Lugar Fires Salvo On Soviet Nukes
James Warren
Chicago Tribune
April 29, 2001
(for personal use only)


WASHINGTON At a Washington affair drenched in civility and high-mindedness, loyal and ever-decorous Republican Sen. Richard Lugar of Indiana came close to throwing the bird to the Bush administration.

"There are no programs as critical to U.S. security as those aimed at containing and dismantling the nuclear, chemical and biological warfare infrastructure of the former Soviet Union," said Lugar, a man with the mien and bearing of a mortician. "The administration must ensure that these efforts are managed effectively and funded properly."

I know, I know, those don't seem like fighting words. But, given the context, and what followed, they appeared to be a challenge to a new administration from one of the more serious Capitol Hill students of America's place in the world.

"That was a `screw you!' to the White House, wasn't it?" I asked another Republican senator, seated near me, as soon as Lugar was finished.

"He's a very curious guy," came the admiring response, acknowledging that it was.

What can pass for rhetorical mini-drama in the capital played out Thursday at a little-noticed annual awards dinner of the Eisenhower Institute. It's a non-profit group that aims to advance the legacy of former President Dwight Eisenhower, is run by his granddaughter Susan and focuses on issues of long-term strategic significance to the United States.

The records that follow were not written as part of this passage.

(* ===== verification/CatalogWriter.v ===== *)
(** Admission to the catalog's SQLite writer: src/src/catalog_writer.rs.

    Two FIFO ticket classes share one owner.  Cancelled tickets are kept as
    coalesced inclusive ranges.  Threads interleave at the sections guarded by
    the [State] mutex; [step] is that interleaving. *)
From stdpp Require Import base tactics option list numbers gmap strings fin_maps.
From Stdlib Require Import ZArith Lia.
From S2P Require Import Prelude.

Open Scope Z_scope.
Local Open Scope prog_scope.

(** ** Data *)

(** @source src/src/catalog_writer.rs:17-21 Priority *)
Inductive Priority : Type := Foreground | Background.

#[export] Instance Priority_eq_dec : EqDecision Priority.
Proof. solve_decision. Defined.

(** A [[T; 2]] array indexed by the class of a priority. *)
Record PerClass (A : Type) : Type := mkPerClass { class0 : A; class1 : A }.
Arguments mkPerClass {A} _ _.
Arguments class0 {A} _.
Arguments class1 {A} _.

Definition at_class {A} (p : PerClass A) (c : Priority) : A :=
  match c with Foreground => class0 p | Background => class1 p end.
Definition set_class {A} (p : PerClass A) (c : Priority) (v : A) : PerClass A :=
  match c with
  | Foreground => mkPerClass v (class1 p)
  | Background => mkPerClass (class0 p) v
  end.

Lemma at_set_class {A} (p : PerClass A) c v d :
  at_class (set_class p c v) d = if decide (c = d) then v else at_class p d.
Proof. by destruct c, d. Qed.

(** A thread identity; [std::thread::ThreadId] of the owner. *)
Definition ThreadId : Type := Z.

(** @source src/src/catalog_writer.rs:35-43 State *)
Record State : Type := mkState {
  owner : option ThreadId;
  next : PerClass Z;
  serving : PerClass Z;
  retired : PerClass (gmap Z Z);
}.
(* ===== verification/ByteBudget.v ===== *)
(** Byte budgets and their reservations: src/src/preview/memory.rs, lines 1-148.

    A [ByteBudget] is a shared, reference-counted counter; a [ByteReservation] is
    a token charged to it until dropped.  Handles alias the pool, so pools and
    tokens live in a [Heap].  The file ends with [BytePool], the interface the
    pixel cache relies on, and the instance that discharges it. *)
From stdpp Require Import base tactics option list numbers gmap strings fin_maps.
From Stdlib Require Import ZArith Lia.
From S2P Require Import Prelude.

Open Scope Z_scope.
Local Open Scope prog_scope.

(** ** Data *)

Abbreviation PoolId := Z (only parsing).
Abbreviation TokenId := Z (only parsing).

(** @source src/src/preview/memory.rs:12-15 BudgetState *)
Record BudgetState : Type := mkBudgetState { limit : Z; used : Z }.

(** The [budget] handle is an [Arc]: it names the pool. *)
(** @source src/src/preview/memory.rs:22-25 ByteReservation *)
Record ByteReservation : Type := mkReservation { budget : PoolId; bytes : Z }.

(** @source src/src/preview/memory.rs:26-30 ByteLimit *)
Record ByteLimit : Type := mkByteLimit { required : Z; available : Z }.

(** Refusals, [anyhow] messages, and the panic of [expect]. *)
Inductive BudgetError : Type :=
| Limit (l : ByteLimit)
| Message (m : string)
| Panic (m : string)
| Dangling. (* a handle to nothing: excluded by ownership *)

Record Heap : Type := mkHeap {
  pools : gmap PoolId BudgetState;
  tokens : gmap TokenId ByteReservation;
  fresh : Z;
}.
Definition empty_heap : Heap := mkHeap ∅ ∅ 0.

Definition set_pool (p : PoolId) (b : BudgetState) (h : Heap) : Heap :=
  mkHeap (<[p := b]> (pools h)) (tokens h) (fresh h).
Definition set_token (t : TokenId) (r : ByteReservation) (h : Heap) : Heap :=
  mkHeap (pools h) (<[t := r]> (tokens h)) (fresh h).
Definition new_token (r : ByteReservation) (h : Heap) : Heap :=
  mkHeap (pools h) (<[fresh h := r]> (tokens h)) (fresh h + 1).
Definition forget_token (t : TokenId) (h : Heap) : Heap :=
  mkHeap (pools h) (delete t (tokens h)) (fresh h).

Definition the_pool (p : PoolId) : proc BudgetError Heap BudgetState :=
  let* h := get in of_option (pools h !! p) Dangling.
Definition the_token (t : TokenId) : proc BudgetError Heap ByteReservation :=
  let* h := get in of_option (tokens h !! t) Dangling.

Lemma the_pool_ok p b h : pools h !! p = Some b -> the_pool p h = (h, Ok b).
Proof. intros H. unfold the_pool, bind, get, of_option, ret. by rewrite H. Qed.
Lemma the_token_ok t r h : tokens h !! t = Some r -> the_token t h = (h, Ok r).
Proof. intros H. unfold the_token, bind, get, of_option, ret. by rewrite H. Qed.

(** ** Operations *)

(** @source src/src/preview/memory.rs:42-45 ByteBudget::new *)
Definition budget_new (l : Z) : proc BudgetError Heap PoolId :=
  ensure (0 <? l) (Message "zero memory allowance") ;;;
  let* h := get in
  put (mkHeap (<[fresh h := mkBudgetState l 0]> (pools h)) (tokens h) (fresh h + 1)) ;;;
  ret (fresh h).

(** @source src/src/preview/memory.rs:54-71 ByteBudget::reserve_exact *)
Definition reserve_exact (p : PoolId) (n : Z) : proc BudgetError Heap TokenId :=
  let* st := the_pool p in
  let avail := limit st - used st in
  if avail <? n then fail (Limit (mkByteLimit n avail))
  else
    let* h := get in
    put (new_token (mkReservation p n)
           (set_pool p (mkBudgetState (limit st) (used st + n)) h)) ;;;
    ret (fresh h).

(** @source src/src/preview/memory.rs:49-51 ByteBudget::try_reserve *)
Definition try_reserve (p : PoolId) (n : Z) : proc BudgetError Heap (option TokenId) :=
  let* r := try (reserve_exact p n) in
  ret (match r with Ok t => Some t | Err _ => None end).

(** @source src/src/preview/memory.rs:72-75 ByteBudget::snapshot *)
Definition snapshot (p : PoolId) : proc BudgetError Heap (Z * Z) :=
  let* st := the_pool p in ret (limit st, used st).

(** [Drop for ByteReservation]. *)
(** @source src/src/preview/memory.rs:144-148 ByteReservation::drop *)
Definition drop_reservation (t : TokenId) : proc BudgetError Heap unit :=
  let* r := the_token t in
  let* st := the_pool (budget r) in
  modify (fun h => forget_token t
    (set_pool (budget r) (mkBudgetState (limit st) (used st - bytes r)) h)).

(** @source src/src/preview/memory.rs:87-102 ByteReservation::split_exact *)
Definition split_exact (t : TokenId) (n : Z) : proc BudgetError Heap TokenId :=
  let* r := the_token t in
  if bytes r <? n then fail (Limit (mkByteLimit n (bytes r)))
  else
    modify (set_token t (mkReservation (budget r) (bytes r - n))) ;;;
    let* h := get in
    put (new_token (mkReservation (budget r) n) h) ;;;
    ret (fresh h).

(** [other] is taken by value: it is dropped on every path, with its charge
    unless it was zeroed. *)
(** @source src/src/preview/memory.rs:106-119 ByteReservation::merge_transferred *)
Definition merge_transferred (t other : TokenId) : proc BudgetError Heap unit :=
  let* r := the_token t in
  let* o := the_token other in
  if negb (budget r =? budget o) then
    drop_reservation other ;;;
    fail (Message "transferred reservations belong to different pools")
  else match checked_add (bytes r) (bytes o) with
       | None => drop_reservation other ;;; fail (Message "transferred reservation overflow")
       | Some total =>
           modify (set_token t (mkReservation (budget r) total)) ;;;
           modify (set_token other (mkReservation (budget o) 0)) ;;;
           drop_reservation other
       end.

(** @source src/src/preview/memory.rs:120-136 ByteReservation::grow_exact *)
Definition grow_exact (t : TokenId) (n : Z) : proc BudgetError Heap unit :=
  let* r := the_token t in
  let* st := the_pool (budget r) in
  let avail := limit st - used st in
  if avail <? n then fail (Limit (mkByteLimit n avail))
  else
    let* retained := of_option (checked_add (bytes r) n)
                       (Panic "reservation cannot exceed its budget limit") in
    modify (fun h => set_token t (mkReservation (budget r) retained)
      (set_pool (budget r) (mkBudgetState (limit st) (used st + n)) h)).

(** @source src/src/preview/memory.rs:137-142 ByteReservation::shrink *)
Definition shrink (t : TokenId) (n : Z) : proc BudgetError Heap unit :=
  let* r := the_token t in
  ensure (n <=? bytes r) (Message "reservation cannot grow by shrinking") ;;;
  let* st := the_pool (budget r) in
  modify (fun h => set_token t (mkReservation (budget r) n)
    (set_pool (budget r) (mkBudgetState (limit st) (used st - (bytes r - n))) h)).

(** Any operation a program can perform on its live handles, with [u64]
    arguments. *)
Definition is_u64 (n : Z) : Prop := 0 <= n <= u64_max.

Inductive step : Heap -> Heap -> Prop :=
| step_new h l : is_u64 l -> step h (budget_new l h).1
| step_reserve h p n : is_u64 n -> step h (reserve_exact p n h).1
| step_split h t n : is_u64 n -> step h (split_exact t n h).1
| step_merge h t o : t <> o -> step h (merge_transferred t o h).1
| step_grow h t n : is_u64 n -> step h (grow_exact t n h).1
| step_shrink h t n : is_u64 n -> step h (shrink t n h).1
| step_drop h t : step h (drop_reservation t h).1.

Definition reachable (h : Heap) : Prop := rtc step empty_heap h.

(** The outcome of a reservation, evaluated. *)
Lemma reserve_exact_run p n h b :
  pools h !! p = Some b ->
  reserve_exact p n h =
  if limit b - used b <? n then (h, Err (Limit (mkByteLimit n (limit b - used b))))
  else (new_token (mkReservation p n)
          (set_pool p (mkBudgetState (limit b) (used b + n)) h), Ok (fresh h)).
Proof.
  intros Hp. unfold reserve_exact. rewrite (bind_ok _ _ _ _ _ (the_pool_ok _ _ _ Hp)).
  by destruct (limit b - used b <? n).
Qed.

(** ** The accounting invariant *)

(** What a reservation charges to the pool [p]. *)
Definition charge (p : PoolId) (r : ByteReservation) : Z :=
  if decide (budget r = p) then bytes r else 0.

Record accounted (h : Heap) : Prop := {
  ac_token : forall t r, tokens h !! t = Some r ->
               0 <= bytes r /\ is_Some (pools h !! budget r) /\ t < fresh h;
  ac_pool : forall p b, pools h !! p = Some b ->
              p < fresh h /\ limit b <= u64_max /\
              used b = map_sum (charge p) (tokens h) /\ used b <= limit b;
}.

Lemma charge_nonneg h p t r : accounted h -> tokens h !! t = Some r -> 0 <= charge p r.
Proof. intros Ha Ht. unfold charge. case_decide; [by apply (ac_token _ Ha t)|done]. Qed.

Lemma charge_self r : charge (budget r) r = bytes r.
Proof. unfold charge. by rewrite decide_True. Qed.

The affair was in a large ballroom but was not one of the ego-consumed, self-congratulatory, star-studded gatherings dotting the anemic capital social scene. Those include Saturday night's White House Correspondents Dinner at which President Bush and comic Darrell Hammond of "Saturday Night Live" were scheduled speakers, many celebrities were guests and the "in" post-dinner party hosted by burgeoning Bloomberg News featuring enough champagne to fill the Potomac River.

The Eisenhower rite is not a function where people go to be seen, nor does it rate mention in The Washington Post's gossip or society columns. Not even C-Span was there! The crowd was older, one of mostly serious public policy types, with a smattering of ambassadors, former State Department officials, think-tank pointy heads and members of the Eisenhower family.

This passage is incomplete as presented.